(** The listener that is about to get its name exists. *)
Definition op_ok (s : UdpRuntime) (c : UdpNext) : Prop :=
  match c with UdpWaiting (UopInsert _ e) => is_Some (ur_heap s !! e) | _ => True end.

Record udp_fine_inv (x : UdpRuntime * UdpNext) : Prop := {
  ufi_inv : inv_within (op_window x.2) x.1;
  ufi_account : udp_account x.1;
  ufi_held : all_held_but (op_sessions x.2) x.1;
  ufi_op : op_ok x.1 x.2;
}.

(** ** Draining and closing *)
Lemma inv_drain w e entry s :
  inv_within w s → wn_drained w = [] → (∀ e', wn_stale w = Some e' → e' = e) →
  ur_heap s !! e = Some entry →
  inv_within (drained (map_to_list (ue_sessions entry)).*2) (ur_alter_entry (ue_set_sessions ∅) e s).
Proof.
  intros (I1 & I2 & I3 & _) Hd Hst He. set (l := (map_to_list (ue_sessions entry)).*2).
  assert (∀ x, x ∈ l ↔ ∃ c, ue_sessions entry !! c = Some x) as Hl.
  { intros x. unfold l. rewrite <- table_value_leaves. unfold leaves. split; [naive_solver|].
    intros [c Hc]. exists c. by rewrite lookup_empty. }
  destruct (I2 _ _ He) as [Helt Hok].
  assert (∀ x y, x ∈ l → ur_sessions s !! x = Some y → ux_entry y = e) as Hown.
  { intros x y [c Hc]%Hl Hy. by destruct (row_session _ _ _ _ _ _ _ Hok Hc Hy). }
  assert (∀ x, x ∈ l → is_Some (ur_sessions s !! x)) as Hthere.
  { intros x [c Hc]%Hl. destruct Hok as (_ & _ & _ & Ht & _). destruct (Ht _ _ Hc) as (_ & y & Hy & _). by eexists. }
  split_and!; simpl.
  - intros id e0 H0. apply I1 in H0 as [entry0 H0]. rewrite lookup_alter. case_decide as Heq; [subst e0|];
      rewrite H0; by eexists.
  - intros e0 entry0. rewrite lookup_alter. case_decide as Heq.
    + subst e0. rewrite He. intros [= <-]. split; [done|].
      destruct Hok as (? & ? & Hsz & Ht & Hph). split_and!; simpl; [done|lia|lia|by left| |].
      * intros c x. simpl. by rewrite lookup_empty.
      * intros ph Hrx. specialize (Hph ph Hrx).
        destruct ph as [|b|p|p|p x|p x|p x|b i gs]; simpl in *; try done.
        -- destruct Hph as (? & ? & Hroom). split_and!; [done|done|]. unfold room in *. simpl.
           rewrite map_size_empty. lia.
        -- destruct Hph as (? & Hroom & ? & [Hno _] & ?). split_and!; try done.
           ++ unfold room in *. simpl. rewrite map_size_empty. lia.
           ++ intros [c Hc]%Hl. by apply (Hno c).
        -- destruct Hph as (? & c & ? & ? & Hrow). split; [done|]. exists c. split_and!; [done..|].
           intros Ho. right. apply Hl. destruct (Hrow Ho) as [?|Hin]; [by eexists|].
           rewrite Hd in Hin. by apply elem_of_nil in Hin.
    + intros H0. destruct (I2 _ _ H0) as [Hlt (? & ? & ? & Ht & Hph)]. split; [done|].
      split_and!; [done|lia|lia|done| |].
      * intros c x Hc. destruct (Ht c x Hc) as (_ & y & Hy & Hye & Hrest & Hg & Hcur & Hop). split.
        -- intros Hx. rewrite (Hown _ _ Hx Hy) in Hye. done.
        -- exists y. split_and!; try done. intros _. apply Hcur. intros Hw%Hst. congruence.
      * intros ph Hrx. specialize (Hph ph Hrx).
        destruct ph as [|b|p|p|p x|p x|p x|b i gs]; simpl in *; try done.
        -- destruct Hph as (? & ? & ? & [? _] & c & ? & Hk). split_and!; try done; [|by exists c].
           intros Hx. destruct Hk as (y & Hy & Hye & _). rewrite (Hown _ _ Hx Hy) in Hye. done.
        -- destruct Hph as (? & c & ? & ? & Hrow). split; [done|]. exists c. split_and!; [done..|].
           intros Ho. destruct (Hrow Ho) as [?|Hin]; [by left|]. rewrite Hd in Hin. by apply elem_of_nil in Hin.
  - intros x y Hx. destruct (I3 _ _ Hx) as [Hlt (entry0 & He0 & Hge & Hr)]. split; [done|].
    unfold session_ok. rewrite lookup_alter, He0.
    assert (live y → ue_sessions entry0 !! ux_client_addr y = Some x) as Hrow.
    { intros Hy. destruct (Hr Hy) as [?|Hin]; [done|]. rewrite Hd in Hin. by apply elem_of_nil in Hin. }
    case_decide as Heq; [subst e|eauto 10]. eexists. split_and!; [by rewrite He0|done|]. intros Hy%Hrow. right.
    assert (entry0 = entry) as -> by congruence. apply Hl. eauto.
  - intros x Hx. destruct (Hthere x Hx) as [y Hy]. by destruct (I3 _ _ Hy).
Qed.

****************

Find how many lines in the listing hold "simpl", and reply with that number only.

7